2 oz Gin (Beefeater)
1/2 oz Passion Fruit Syrup
1/2 oz Lime Juice
1 dash Angostura Bitters

Shake with ice and strain into a stemmed vessel with a wide mouth like a Martini glass or snifter; no garnish was specified but I opted for a nasturtium.

A few weeks ago, Matt Pietrek on CocktailWonk posted Trader Vic's recipe for Maori Punch that Matt discovered in a 1949 newspaper. The original called for passion fruit juice, and it was uncleared if it was sweetened and to what extent since it was the only element to balance the citrus, spirit, and bitters. Matt took the guess work out by subbing in a lesser volume of passion fruit syrup to balance his adaptation. Overall, the concept reminded me of the Taglin Club that was my passion fruit for orange liqueur Pegu Club fitted to a Scofflaw structure, so I was intrigued. I planned on making this using a nasturtium blossom from my garden as a garnish, until the last one disappeared thanks to Tubby, our yard's groundhog that most notably ravaged my cucumber plants by getting over the three foot garden fence. I solved the problem by booking vacation tickets for Tubby, and a few weeks later, the nasturtiums began to gain foliage and thus flower again.

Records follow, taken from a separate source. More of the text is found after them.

(** * Crypto Insights Agent: streaming event pipeline with cache-aside access

A shallow embedding of the agent's core:
- [agent_core.py]: the keyword intent resolver, the cache-aside price and
  news accessors, the wallet and token-list fetchers;
- [main.py]: the event producer [stream_agent_response];
- [sentient_adapter.py]: the SSE frame adapter [_sse_adapter];
- [telegram_bot.py]: the context rewrite and the token-list pagination.

Conventions.  Python [str] is [string] (ASCII; [lower] and [strip] act on
the ASCII range).  Python dicts, lists and scalars that travel in event
payloads are values of [json].  Timestamps are [Z] microseconds.  Numeric
columns and API numbers are [Z] in units of the stored precision
(NUMERIC(_, 10)); the float conversions of the source are modelled only
as far as they can raise.  The network, the process environment, the
clock and the fault behaviour of the database are fields of [Env]. *)

From Stdlib Require Import String Ascii List ZArith Lia Bool Arith.
From Stdlib Require Decimal DecimalZ DecimalPos.
Import ListNotations.

Local Open Scope string_scope.

(** ** Python string operations *)

Module PyStr.

(** [str.isspace] on the ASCII range: TAB..CR, FS..US and SPACE. *)
Definition is_space (c : ascii) : bool :=
  let n := nat_of_ascii c in
  (((9 <=? n) && (n <=? 13)) || ((28 <=? n) && (n <=? 32)))%nat.

Definition lower_char (c : ascii) : ascii :=
  let n := nat_of_ascii c in
  if ((65 <=? n) && (n <=? 90))%nat then ascii_of_nat (n + 32) else c.

Definition upper_char (c : ascii) : ascii :=
  let n := nat_of_ascii c in
  if ((97 <=? n) && (n <=? 122))%nat then ascii_of_nat (n - 32) else c.

Fixpoint map_chars (f : ascii -> ascii) (s : string) : string :=
  match s with
  | EmptyString => EmptyString
  | String c r => String (f c) (map_chars f r)
  end.

Definition lower : string -> string := map_chars lower_char.
Definition upper : string -> string := map_chars upper_char.

Fixpoint lstrip (s : string) : string :=
  match s with
  | String c r => if is_space c then lstrip r else s
  | EmptyString => EmptyString
  end.

Fixpoint rstrip (s : string) : string :=
  match s with
  | EmptyString => EmptyString
  | String c r =>
      match rstrip r with
      | EmptyString => if is_space c then EmptyString else String c EmptyString
      | r' => String c r'
      end
  end.

Definition strip (s : string) : string := rstrip (lstrip s).

(** [needle in hay] *)
Fixpoint contains (needle hay : string) : bool :=
  String.prefix needle hay ||
  match hay with
  | EmptyString => false
  | String _ r => contains needle r
  end.

(** Python truthiness of a [str]. *)
Definition truthy (s : string) : bool := negb (s =? "").

(** [s[:n]] for [n >= 0]. *)
Definition take (n : nat) (s : string) : string := String.substring 0 n s.

(** [s[-n:]] for [n > 0]. *)
Definition take_last (n : nat) (s : string) : string :=
  String.substring (String.length s - n) n s.

(** The character class [[a-f0-9]]. *)
Definition is_hex_lower (c : ascii) : bool :=
  let n := nat_of_ascii c in
  (((48 <=? n) && (n <=? 57)) || ((97 <=? n) && (n <=? 102)))%nat.

(** [n] characters of class [[a-f0-9]] at the head of [s]. *)
Fixpoint take_hex (n : nat) (s : string) : option string :=
  match n with
  | O => Some EmptyString
  | S n' =>
      match s with
      | String c r =>
          if is_hex_lower c
          then option_map (String c) (take_hex n' r)
          else None
      | EmptyString => None
      end
  end.

(** A match of [0x[a-f0-9]{40}] anchored at the head of [s]. *)
Definition wallet_at (s : string) : option string :=
  match s with
  | String "0" (String "x" r) => option_map (fun h => "0x" ++ h) (take_hex 40 r)
  | _ => None
  end.

(** [re.search(r'0x[a-f0-9]{40}', s)]: the leftmost match, if any. *)
Fixpoint wallet_search (s : string) : option string :=
  match wallet_at s with
  | Some a => Some a
  | None =>
      match s with
      | String _ r => wallet_search r
      | EmptyString => None
      end
  end.

(** [sep.join(parts)] *)
Fixpoint join (sep : string) (parts : list string) : string :=
  match parts with
  | [] => ""
  | [p] => p
  | p :: ps => p ++ sep ++ join sep ps
  end.

End PyStr.

(** ** Python values that travel in payloads

    A [JObj] lists the items of a dict in insertion order; the dicts the
    source builds have distinct keys. *)

#[local] Set Warnings "-register-all".

Inductive json : Type :=
| JNull
| JBool (b : bool)
| JNum (n : Z)
| JStr (s : string)
| JArr (items : list json)
| JObj (fields : list (string * json)).

Module PyDict.

(** [d.get(k)] on an association list in insertion order. *)
Fixpoint assoc (k : string) (fields : list (string * json)) : option json :=
  match fields with
  | [] => None
  | (k', v) :: r => if k' =? k then Some v else assoc k r
  end.

(** [k in d]; on a value that is not a dict the answer is [false]. *)
Definition has_key (k : string) (d : json) : bool :=
  match d with
  | JObj fields => match assoc k fields with Some _ => true | None => false end
  | _ => false
  end.

(** [d.get(k)], [None] being [JNull]. *)
Definition get (k : string) (d : json) : json :=
  match d with
  | JObj fields => match assoc k fields with Some v => v | None => JNull end
  | _ => JNull
  end.

Definition of_opt_num (x : option Z) : json :=
  match x with Some n => JNum n | None => JNull end.

Definition to_opt_num (v : json) : option Z :=
  match v with JNum n => Some n | _ => None end.

Definition of_opt_str (x : option string) : json :=
  match x with Some s => JStr s | None => JNull end.

Definition error_dict (msg : string) : json := JObj [("error", JStr msg)].

(** [type(v).__name__] of a decoded value.  A number of the model is named
    as an [int]; that a number with a fraction is a [float] is not
    modelled. *)
Definition type_name (v : json) : string :=
  match v with
  | JNull => "NoneType"
  | JBool _ => "bool"
  | JNum _ => "int"
  | JStr _ => "str"
  | JArr _ => "list"
  | JObj _ => "dict"
  end.

(** [str(e)] for the [AttributeError] of [v.get] on a value without that
    method. *)
Definition no_attribute_get (v : json) : string :=
  "'" ++ type_name v ++ "' object has no attribute 'get'".

End PyDict.

(** ** The intent resolver ([agent_core.py]) *)

Inductive Intent : Type :=
| GET_WALLET_INFO
| LIST_TOKENS
| GET_OVERVIEW
| GET_PRICE
| GET_NEWS.

Definition intent_str (i : Intent) : string :=
  match i with
  | GET_WALLET_INFO => "GET_WALLET_INFO"
  | LIST_TOKENS => "LIST_TOKENS"
  | GET_OVERVIEW => "GET_OVERVIEW"
  | GET_PRICE => "GET_PRICE"
  | GET_NEWS => "GET_NEWS"
  end.

(** One entry of [FULL_TOKEN_LIST_DETAILED]. *)
Record token_info : Type := mk_token_info {
  tok_id : string;
  tok_name : string;
  tok_symbol : string
}.

(** The dict returned by [parse_natural_language_query]. *)
Record parsed_query : Type := mk_parsed {
  intent : Intent;
  token_id : option string
}.

(** The keyword test that picks the intent (lines 213-217). *)
Definition keyword_intent (text_lower : string) : Intent :=
  if PyStr.contains "price" text_lower
     || PyStr.contains "how much" text_lower
     || PyStr.contains "cost" text_lower
  then GET_PRICE
  else if PyStr.contains "news" text_lower
          || PyStr.contains "headlines" text_lower
          || PyStr.contains "latest" text_lower
  then GET_NEWS
  else GET_OVERVIEW.

(** The body of the loop over the token index (lines 221-228): does this
    entry match the lowered text? *)
Definition token_matches (text_lower : string) (t : token_info) : bool :=
  (text_lower =? tok_id t) || (text_lower =? tok_name t)
  || (text_lower =? tok_symbol t)
  || PyStr.contains (" " ++ tok_name t ++ " ") (" " ++ text_lower ++ " ")
  || PyStr.contains (" " ++ tok_symbol t ++ " ") (" " ++ text_lower ++ " ")
  || PyStr.contains (" " ++ tok_id t ++ " ") (" " ++ text_lower ++ " ").

(** The loop with its [break]: the id of the first matching entry. *)
Fixpoint find_token (text_lower : string) (index : list token_info)
  : option string :=
  match index with
  | [] => None
  | t :: rest =>
      if token_matches text_lower t then Some (tok_id t)
      else find_token text_lower rest
  end.
Lemma drain_more_fuel {St : Type} (f g : float -> St -> St) (j : nat) :
  forall acc s r j',
    drain f g j acc s = Some r -> j <= j' -> drain f g j' acc s = Some r.
Proof.
  induction j as [|j IH]; intros acc s r j' H Hj.
  - simpl in H. destruct (F32.leb physicsTimestep acc) eqn:E; [discriminate |].
    by rewrite drain_stop.
  - destruct j' as [|j']; [lia |].
    destruct (F32.leb physicsTimestep acc) eqn:E.
    + rewrite drain_step in H |- * by exact E. apply (IH _ _ _ _ H). lia.
    + rewrite drain_stop in H |- * by exact E. exact H.
Qed.

Lemma drain_valid {St : Type} (f g : float -> St -> St) (fuel : nat) :
  forall acc s acc' s',
    drain f g fuel acc s = Some (acc', s') ->
    valid_binary F32.prec F32.emax acc = true ->
    valid_binary F32.prec F32.emax acc' = true.
Proof.
  intros acc s acc' s' H Hv.
  destruct (drain_shape _ _ _ _ _ _ _ H) as (n & _ & _ & -> & _).
  clear H. induction n as [|n IH]; [exact Hv |].
  rewrite Nat.iter_succ. by apply sub_ts_valid.
Qed.

Lemma rounds_count (fuel : nat) (acc : float) (n : nat) :
  rounds fuel acc = Some n -> n <= fuel.
Proof.
  unfold rounds.
  destruct (drain (fun _ n => S n) (fun _ n => n) fuel acc 0) as [[acc' k]|] eqn:E;
    [| discriminate].
  simpl. intros [= <-].
  destruct (drain_shape _ _ _ _ _ _ _ E) as (n & Hn & -> & _).
  clear E. assert (Nat.iter n (fun x => S x) 0 = n) as ->; [| exact Hn].
  clear Hn. induction n as [|n IH]; [reflexivity |].
  rewrite Nat.iter_succ. by rewrite IH.
Qed.

(** The loop makes the rounds the count says, whatever the updates. *)
Lemma drain_counted {St : Type} (f g : float -> St -> St) (j : nat) :
  forall acc s acc' s',
    drain f g j acc s = Some (acc', s') ->
    exists n,
      s' = Nat.iter n (fun x => g physicsTimestep (f physicsTimestep x)) s
      /\ forall k, drain (fun _ n => S n) (fun _ n => n) j acc k = Some (acc', n + k).
Proof.
  induction j as [|j IH]; intros acc s acc' s' H.
  - simpl in H. destruct (F32.leb physicsTimestep acc) eqn:E; [discriminate |].
    injection H as <- <-. exists 0. split; [reflexivity |].
    intros k. by rewrite drain_stop.
  - destruct (F32.leb physicsTimestep acc) eqn:E.
    + rewrite drain_step in H by exact E.
      destruct (IH _ _ _ _ H) as (n & -> & Hk).
      exists (S n). split; [by rewrite Nat.iter_succ_r |].
      intros k. rewrite drain_step by exact E. rewrite Hk. f_equal. f_equal. lia.
    + rewrite drain_stop in H by exact E. injection H as <- <-.
      exists 0. split; [reflexivity |]. intros k. by rewrite drain_stop.
Qed.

This was also my welcome back to cocktails after Covid hit me for the second time (last time was two years prior in August 2021 during the Delta wave). In the glass, the Maori Punch greeted the nose with passion fruit and pine aromas with a peppery note from the nasturtium garnish. Next, tropical and lime elements on the sip enchanted a gin and bitter tangerine swallow. Overall, the Maori Punch veered from the Pegu Club's grapefruit notes on the swallow into something much softer.